- What to do:
Starting with the line containing "(n <= length v)%nat -> unshared refs i ->" and going on through the line containing "intros [Hv Hc] Er Ev", return the lines of the data below exactly, and only those.

- Collected data:
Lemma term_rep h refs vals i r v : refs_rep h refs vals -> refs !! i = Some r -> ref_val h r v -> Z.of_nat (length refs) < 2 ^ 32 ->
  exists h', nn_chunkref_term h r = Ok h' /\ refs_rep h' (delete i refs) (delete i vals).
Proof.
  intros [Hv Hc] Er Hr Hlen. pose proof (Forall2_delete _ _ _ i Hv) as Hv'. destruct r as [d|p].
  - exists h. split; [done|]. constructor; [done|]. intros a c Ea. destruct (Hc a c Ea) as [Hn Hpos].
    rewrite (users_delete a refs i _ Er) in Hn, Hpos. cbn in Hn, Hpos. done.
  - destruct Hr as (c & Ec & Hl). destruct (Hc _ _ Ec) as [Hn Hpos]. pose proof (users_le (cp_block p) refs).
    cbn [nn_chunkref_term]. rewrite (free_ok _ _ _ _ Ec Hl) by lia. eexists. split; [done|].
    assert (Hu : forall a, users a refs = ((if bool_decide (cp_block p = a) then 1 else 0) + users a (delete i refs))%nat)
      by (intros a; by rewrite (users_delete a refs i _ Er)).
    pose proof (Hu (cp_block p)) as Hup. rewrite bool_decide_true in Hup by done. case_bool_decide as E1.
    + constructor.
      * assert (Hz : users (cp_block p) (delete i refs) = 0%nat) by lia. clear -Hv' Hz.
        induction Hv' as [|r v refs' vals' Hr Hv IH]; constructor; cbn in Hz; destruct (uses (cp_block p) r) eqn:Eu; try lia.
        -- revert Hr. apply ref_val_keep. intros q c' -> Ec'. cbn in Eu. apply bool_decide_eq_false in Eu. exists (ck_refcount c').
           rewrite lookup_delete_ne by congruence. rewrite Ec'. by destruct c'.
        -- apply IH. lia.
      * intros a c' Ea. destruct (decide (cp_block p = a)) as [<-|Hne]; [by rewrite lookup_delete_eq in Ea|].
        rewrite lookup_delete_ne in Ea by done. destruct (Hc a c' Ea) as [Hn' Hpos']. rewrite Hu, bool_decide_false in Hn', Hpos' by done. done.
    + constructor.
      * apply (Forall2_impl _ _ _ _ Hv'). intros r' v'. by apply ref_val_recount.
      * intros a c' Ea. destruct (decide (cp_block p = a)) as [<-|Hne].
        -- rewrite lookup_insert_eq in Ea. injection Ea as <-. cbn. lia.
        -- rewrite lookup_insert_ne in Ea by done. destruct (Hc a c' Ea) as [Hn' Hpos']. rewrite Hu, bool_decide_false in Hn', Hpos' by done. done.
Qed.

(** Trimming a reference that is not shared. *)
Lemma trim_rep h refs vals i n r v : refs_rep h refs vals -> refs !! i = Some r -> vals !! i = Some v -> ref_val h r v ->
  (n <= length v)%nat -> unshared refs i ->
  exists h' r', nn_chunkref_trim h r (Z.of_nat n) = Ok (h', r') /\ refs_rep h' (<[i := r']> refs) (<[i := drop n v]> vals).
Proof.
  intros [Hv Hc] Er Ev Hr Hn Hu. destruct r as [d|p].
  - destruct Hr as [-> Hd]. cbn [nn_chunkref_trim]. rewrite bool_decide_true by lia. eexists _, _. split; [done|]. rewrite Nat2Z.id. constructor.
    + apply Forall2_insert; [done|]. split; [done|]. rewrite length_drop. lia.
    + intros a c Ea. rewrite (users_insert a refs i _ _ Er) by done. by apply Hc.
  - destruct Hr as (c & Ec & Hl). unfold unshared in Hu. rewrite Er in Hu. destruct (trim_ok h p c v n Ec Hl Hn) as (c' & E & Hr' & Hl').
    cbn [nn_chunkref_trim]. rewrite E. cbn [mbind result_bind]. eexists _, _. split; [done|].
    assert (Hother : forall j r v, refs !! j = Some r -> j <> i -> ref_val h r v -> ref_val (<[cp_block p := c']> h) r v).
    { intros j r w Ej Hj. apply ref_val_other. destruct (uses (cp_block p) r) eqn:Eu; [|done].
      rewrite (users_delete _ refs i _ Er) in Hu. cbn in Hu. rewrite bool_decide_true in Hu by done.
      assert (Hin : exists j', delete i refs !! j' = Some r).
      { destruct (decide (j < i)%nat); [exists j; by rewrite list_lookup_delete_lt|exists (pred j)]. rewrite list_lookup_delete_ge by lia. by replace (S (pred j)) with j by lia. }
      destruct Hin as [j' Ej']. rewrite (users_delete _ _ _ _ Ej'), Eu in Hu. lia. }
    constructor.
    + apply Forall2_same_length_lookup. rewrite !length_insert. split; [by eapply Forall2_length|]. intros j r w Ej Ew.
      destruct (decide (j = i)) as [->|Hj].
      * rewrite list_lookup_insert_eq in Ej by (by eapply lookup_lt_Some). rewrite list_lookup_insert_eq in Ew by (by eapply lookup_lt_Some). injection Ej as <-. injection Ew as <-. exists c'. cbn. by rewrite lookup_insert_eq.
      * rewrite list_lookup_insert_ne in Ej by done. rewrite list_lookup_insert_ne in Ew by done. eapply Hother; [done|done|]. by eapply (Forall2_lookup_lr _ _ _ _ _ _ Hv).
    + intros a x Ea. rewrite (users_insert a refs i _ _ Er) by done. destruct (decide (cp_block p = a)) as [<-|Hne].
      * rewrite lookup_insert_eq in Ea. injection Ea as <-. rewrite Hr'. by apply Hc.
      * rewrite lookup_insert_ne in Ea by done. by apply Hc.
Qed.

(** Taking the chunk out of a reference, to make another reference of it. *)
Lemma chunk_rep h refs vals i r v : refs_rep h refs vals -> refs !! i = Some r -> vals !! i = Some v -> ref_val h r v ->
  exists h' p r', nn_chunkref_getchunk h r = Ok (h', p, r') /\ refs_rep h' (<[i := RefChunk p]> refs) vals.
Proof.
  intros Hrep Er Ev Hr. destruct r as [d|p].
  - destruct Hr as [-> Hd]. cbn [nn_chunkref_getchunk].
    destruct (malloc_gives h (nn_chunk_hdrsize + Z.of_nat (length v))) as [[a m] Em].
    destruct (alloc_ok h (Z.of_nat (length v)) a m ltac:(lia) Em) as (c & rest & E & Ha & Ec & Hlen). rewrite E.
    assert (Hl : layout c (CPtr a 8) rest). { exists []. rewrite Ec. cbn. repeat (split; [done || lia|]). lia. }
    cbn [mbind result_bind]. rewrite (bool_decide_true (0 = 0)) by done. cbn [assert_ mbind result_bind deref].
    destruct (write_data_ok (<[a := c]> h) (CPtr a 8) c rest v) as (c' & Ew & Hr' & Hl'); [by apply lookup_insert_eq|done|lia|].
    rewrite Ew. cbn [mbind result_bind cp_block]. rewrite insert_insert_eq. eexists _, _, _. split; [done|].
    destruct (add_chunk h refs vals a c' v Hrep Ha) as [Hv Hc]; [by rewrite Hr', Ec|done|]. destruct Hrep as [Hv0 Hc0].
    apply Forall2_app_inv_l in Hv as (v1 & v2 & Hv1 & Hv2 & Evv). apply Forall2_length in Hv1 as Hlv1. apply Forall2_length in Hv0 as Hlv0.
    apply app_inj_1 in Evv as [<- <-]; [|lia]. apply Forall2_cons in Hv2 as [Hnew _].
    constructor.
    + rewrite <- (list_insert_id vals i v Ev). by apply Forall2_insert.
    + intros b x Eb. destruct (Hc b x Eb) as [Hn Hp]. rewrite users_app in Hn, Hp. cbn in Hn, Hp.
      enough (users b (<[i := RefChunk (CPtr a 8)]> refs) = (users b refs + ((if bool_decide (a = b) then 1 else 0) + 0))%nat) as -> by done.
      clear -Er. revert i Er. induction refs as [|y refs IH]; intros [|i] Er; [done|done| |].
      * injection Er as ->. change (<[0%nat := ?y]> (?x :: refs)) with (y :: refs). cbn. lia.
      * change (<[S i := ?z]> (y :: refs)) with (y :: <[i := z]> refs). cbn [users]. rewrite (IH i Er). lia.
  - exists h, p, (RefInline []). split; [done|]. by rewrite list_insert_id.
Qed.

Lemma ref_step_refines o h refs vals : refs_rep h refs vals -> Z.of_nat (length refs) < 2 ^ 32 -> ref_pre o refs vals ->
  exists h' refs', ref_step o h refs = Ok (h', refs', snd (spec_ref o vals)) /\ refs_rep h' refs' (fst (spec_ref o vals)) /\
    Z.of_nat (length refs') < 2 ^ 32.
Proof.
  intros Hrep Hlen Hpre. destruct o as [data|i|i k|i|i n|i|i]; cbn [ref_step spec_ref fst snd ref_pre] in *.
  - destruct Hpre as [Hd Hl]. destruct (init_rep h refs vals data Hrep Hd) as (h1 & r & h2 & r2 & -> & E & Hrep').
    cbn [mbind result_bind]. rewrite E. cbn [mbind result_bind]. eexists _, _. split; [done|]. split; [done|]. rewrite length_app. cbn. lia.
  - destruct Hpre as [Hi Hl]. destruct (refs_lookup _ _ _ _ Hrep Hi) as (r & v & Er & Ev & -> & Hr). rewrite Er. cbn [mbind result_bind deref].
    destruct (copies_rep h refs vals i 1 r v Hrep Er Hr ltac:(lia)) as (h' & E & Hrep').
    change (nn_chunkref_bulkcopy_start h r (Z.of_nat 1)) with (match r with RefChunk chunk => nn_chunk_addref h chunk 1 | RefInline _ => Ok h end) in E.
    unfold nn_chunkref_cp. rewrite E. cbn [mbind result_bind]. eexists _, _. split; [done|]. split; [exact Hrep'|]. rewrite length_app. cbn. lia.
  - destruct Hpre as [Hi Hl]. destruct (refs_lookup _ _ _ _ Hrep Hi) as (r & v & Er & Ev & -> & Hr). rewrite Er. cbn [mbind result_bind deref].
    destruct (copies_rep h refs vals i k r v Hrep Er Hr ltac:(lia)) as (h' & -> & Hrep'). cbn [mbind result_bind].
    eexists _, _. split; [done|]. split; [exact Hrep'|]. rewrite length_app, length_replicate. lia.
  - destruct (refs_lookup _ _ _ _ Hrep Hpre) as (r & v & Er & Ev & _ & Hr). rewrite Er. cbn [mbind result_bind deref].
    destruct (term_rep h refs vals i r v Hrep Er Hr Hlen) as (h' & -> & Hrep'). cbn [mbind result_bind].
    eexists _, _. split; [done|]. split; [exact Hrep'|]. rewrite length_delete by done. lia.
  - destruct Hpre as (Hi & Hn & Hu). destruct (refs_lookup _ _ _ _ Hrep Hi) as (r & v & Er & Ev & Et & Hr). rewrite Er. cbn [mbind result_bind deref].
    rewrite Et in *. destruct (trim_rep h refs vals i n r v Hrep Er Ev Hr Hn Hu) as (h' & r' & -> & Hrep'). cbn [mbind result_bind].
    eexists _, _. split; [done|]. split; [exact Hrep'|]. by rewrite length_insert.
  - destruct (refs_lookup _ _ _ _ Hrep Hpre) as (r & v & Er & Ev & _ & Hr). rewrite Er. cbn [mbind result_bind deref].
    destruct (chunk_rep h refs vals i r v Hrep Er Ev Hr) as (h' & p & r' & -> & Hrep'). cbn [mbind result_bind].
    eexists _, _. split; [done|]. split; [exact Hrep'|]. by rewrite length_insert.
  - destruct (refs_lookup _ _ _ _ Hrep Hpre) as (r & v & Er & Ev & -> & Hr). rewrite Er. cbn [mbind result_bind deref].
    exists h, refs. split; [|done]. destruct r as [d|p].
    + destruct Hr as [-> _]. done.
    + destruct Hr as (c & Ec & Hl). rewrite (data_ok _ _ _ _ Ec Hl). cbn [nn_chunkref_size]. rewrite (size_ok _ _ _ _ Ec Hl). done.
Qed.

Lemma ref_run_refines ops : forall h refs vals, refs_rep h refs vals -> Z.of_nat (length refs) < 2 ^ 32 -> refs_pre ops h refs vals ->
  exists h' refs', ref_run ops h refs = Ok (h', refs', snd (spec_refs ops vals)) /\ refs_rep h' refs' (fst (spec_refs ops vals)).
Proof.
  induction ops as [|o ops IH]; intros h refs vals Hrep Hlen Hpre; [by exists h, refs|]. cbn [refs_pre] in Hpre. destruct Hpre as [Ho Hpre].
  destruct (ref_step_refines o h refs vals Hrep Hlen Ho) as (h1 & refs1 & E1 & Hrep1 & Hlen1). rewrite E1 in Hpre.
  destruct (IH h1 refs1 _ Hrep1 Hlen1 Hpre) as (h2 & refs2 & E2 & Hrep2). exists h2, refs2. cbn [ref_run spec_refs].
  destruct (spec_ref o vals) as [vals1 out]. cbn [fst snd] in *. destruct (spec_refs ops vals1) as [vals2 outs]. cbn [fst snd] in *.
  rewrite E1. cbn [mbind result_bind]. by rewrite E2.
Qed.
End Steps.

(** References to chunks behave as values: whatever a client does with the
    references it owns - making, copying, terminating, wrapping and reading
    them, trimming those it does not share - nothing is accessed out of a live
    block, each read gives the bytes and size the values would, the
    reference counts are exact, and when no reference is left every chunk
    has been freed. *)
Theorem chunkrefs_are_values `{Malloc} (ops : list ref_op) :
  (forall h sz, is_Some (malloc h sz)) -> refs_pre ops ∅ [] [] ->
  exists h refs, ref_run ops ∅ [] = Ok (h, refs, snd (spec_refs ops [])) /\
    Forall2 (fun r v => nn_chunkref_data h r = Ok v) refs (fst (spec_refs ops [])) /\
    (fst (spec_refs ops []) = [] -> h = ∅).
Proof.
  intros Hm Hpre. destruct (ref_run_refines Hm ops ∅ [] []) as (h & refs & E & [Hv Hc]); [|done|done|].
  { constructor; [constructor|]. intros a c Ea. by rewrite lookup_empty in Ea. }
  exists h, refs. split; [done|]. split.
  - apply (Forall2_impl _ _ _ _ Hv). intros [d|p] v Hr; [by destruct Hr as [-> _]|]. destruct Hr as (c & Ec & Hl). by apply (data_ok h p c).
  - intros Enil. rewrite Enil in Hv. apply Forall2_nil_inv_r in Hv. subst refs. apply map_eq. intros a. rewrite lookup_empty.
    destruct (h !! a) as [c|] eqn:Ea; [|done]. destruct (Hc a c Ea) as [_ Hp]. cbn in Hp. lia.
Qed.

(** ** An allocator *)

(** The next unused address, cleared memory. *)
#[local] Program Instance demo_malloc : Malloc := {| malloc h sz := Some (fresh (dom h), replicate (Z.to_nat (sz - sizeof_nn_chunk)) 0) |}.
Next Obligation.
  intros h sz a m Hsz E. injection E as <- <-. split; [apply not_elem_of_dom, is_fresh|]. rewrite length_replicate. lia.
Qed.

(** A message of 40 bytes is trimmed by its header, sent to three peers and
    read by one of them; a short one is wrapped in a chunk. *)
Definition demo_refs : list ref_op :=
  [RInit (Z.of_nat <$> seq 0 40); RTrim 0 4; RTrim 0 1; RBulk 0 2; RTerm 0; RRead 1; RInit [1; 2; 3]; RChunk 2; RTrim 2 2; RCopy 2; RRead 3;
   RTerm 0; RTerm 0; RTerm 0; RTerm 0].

==

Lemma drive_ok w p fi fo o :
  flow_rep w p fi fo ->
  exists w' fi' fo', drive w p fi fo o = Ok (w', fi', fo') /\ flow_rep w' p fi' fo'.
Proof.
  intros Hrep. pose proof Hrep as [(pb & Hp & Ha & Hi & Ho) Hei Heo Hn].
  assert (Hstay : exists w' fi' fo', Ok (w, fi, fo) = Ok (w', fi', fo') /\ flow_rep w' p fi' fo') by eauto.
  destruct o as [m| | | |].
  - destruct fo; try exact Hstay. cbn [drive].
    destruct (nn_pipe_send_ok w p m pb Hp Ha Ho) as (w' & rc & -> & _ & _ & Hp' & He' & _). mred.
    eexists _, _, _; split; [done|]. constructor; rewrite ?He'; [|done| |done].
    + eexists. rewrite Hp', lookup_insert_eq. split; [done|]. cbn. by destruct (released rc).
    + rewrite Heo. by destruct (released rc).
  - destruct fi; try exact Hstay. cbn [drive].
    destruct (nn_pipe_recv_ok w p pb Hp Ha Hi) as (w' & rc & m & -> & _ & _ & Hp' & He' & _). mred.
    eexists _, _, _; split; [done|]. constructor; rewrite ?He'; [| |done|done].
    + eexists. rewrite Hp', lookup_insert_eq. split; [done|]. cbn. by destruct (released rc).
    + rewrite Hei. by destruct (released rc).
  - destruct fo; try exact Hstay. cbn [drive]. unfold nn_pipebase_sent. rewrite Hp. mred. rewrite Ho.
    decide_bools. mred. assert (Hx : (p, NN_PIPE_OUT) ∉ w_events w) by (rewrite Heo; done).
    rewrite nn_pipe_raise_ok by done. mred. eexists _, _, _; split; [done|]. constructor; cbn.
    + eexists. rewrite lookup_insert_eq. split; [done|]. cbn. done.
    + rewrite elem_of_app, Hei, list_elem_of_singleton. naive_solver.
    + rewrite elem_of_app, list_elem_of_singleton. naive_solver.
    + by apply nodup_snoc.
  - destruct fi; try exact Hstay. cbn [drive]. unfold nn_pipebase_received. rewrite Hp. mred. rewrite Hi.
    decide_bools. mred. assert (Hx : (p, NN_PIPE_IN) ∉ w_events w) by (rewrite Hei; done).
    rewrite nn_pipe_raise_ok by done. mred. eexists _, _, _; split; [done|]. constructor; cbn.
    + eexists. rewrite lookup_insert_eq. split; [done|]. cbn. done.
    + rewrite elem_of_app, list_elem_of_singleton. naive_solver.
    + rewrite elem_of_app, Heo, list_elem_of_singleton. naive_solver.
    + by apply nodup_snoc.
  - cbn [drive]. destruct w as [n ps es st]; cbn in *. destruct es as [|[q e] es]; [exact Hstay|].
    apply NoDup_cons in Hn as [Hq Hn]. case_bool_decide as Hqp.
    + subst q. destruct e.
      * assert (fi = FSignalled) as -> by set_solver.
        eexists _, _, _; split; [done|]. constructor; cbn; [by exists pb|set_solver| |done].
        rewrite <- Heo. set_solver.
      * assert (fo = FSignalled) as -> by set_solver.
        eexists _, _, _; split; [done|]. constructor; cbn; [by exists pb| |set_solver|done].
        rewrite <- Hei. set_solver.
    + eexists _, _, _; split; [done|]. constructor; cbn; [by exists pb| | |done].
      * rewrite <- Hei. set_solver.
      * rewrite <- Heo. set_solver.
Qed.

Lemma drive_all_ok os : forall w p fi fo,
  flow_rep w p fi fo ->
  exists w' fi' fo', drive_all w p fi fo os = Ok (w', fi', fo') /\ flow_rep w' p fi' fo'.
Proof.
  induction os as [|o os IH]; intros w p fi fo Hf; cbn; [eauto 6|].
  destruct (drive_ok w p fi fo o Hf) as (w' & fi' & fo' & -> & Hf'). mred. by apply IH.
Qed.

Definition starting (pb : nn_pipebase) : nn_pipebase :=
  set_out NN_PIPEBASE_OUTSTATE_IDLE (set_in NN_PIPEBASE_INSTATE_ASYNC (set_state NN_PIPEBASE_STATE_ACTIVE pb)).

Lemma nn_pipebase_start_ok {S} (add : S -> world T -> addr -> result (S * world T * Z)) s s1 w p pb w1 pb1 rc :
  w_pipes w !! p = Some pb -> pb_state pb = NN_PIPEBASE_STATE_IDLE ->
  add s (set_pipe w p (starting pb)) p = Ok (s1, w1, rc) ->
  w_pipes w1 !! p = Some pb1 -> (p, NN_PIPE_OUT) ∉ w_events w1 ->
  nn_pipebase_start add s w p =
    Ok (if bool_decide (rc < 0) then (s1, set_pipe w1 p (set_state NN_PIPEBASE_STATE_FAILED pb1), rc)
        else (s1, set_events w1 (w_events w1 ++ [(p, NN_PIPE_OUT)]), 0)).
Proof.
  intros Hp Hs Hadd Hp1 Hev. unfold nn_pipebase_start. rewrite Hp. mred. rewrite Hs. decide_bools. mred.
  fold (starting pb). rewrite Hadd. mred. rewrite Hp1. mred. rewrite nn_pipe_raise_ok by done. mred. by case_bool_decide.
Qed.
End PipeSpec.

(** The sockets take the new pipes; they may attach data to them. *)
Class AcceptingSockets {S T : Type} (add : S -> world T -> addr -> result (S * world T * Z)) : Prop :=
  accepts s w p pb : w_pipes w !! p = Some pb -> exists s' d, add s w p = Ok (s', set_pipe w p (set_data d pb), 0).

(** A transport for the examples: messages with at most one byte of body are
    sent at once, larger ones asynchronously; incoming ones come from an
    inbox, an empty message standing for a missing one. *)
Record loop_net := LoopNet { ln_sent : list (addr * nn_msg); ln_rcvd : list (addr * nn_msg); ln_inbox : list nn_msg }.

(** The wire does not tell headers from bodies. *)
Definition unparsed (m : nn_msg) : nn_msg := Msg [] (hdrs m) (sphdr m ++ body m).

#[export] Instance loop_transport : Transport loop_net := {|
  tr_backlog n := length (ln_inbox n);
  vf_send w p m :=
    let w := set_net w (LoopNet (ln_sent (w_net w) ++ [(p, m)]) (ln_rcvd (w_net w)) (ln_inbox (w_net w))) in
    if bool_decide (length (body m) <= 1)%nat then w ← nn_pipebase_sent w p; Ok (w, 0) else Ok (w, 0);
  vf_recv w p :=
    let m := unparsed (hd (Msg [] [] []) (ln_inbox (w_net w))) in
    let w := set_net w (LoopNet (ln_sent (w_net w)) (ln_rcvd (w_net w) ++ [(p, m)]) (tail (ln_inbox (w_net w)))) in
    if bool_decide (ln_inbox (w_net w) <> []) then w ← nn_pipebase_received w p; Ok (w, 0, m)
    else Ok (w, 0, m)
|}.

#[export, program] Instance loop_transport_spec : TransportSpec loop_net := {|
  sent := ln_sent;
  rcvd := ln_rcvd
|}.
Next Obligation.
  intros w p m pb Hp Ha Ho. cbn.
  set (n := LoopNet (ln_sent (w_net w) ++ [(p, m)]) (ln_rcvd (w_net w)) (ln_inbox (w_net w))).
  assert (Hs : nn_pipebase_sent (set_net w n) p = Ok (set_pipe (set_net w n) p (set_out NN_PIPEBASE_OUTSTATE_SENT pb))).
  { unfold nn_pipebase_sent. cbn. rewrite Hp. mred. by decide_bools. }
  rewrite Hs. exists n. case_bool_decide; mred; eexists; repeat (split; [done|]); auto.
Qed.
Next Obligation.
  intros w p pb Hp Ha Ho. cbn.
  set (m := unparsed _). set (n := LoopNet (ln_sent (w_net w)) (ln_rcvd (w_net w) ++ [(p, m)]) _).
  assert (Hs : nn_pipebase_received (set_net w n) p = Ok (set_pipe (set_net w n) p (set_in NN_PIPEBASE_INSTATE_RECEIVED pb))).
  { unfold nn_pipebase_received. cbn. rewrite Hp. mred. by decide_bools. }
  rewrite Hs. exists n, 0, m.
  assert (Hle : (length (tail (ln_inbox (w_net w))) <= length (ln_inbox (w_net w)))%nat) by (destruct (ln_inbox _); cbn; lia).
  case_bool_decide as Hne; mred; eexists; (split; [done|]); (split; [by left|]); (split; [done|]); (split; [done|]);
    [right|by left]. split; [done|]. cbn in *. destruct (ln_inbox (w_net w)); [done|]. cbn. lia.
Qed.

...

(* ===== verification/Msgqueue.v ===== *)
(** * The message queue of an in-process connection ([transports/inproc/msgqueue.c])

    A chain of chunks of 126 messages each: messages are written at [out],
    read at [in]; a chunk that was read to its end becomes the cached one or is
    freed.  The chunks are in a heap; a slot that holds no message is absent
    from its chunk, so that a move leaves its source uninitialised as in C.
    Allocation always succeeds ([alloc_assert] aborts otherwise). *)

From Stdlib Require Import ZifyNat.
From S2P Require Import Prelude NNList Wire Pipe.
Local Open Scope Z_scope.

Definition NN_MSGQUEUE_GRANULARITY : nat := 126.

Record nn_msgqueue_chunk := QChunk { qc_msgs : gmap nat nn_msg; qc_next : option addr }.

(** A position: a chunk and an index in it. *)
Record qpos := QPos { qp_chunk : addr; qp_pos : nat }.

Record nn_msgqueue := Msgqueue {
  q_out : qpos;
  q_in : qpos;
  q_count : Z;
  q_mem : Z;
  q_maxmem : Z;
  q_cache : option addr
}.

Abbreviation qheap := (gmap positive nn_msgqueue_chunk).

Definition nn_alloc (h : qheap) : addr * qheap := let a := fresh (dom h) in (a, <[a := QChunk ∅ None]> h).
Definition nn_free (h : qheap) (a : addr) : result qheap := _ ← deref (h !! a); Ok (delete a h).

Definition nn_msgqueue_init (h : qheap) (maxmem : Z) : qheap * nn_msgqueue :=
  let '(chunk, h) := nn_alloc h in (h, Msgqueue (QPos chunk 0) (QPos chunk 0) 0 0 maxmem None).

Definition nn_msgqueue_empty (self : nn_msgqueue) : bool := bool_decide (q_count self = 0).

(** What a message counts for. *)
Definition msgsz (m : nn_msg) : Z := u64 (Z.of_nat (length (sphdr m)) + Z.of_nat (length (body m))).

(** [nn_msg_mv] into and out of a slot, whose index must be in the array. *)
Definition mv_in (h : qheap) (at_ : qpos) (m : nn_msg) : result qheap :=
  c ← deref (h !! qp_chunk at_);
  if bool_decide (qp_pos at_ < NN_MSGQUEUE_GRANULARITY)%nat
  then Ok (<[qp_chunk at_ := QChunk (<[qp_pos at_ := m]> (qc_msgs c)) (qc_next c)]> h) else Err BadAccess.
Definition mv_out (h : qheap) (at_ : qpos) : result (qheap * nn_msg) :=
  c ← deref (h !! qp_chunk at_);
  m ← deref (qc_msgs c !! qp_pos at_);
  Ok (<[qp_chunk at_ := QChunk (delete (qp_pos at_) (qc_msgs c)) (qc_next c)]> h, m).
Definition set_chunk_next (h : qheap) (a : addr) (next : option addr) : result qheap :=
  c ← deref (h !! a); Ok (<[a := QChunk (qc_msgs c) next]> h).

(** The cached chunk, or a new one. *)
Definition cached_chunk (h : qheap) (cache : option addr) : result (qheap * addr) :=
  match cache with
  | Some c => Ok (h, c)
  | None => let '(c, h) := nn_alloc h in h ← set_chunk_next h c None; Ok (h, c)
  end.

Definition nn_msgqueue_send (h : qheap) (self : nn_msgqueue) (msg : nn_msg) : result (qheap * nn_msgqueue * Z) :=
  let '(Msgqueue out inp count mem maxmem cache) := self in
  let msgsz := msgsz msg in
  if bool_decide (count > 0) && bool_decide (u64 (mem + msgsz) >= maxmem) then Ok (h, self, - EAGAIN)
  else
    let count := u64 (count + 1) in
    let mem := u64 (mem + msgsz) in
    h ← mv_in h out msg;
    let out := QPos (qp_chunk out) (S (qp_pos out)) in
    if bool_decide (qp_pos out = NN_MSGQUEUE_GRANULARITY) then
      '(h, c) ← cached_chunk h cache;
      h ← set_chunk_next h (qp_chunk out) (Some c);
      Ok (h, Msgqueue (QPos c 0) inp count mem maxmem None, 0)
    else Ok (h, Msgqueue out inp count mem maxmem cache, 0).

- Solution:
  (n <= length v)%nat -> unshared refs i ->
  exists h' r', nn_chunkref_trim h r (Z.of_nat n) = Ok (h', r') /\ refs_rep h' (<[i := r']> refs) (<[i := drop n v]> vals).
Proof.
  intros [Hv Hc] Er Ev Hr Hn Hu. destruct r as [d|p].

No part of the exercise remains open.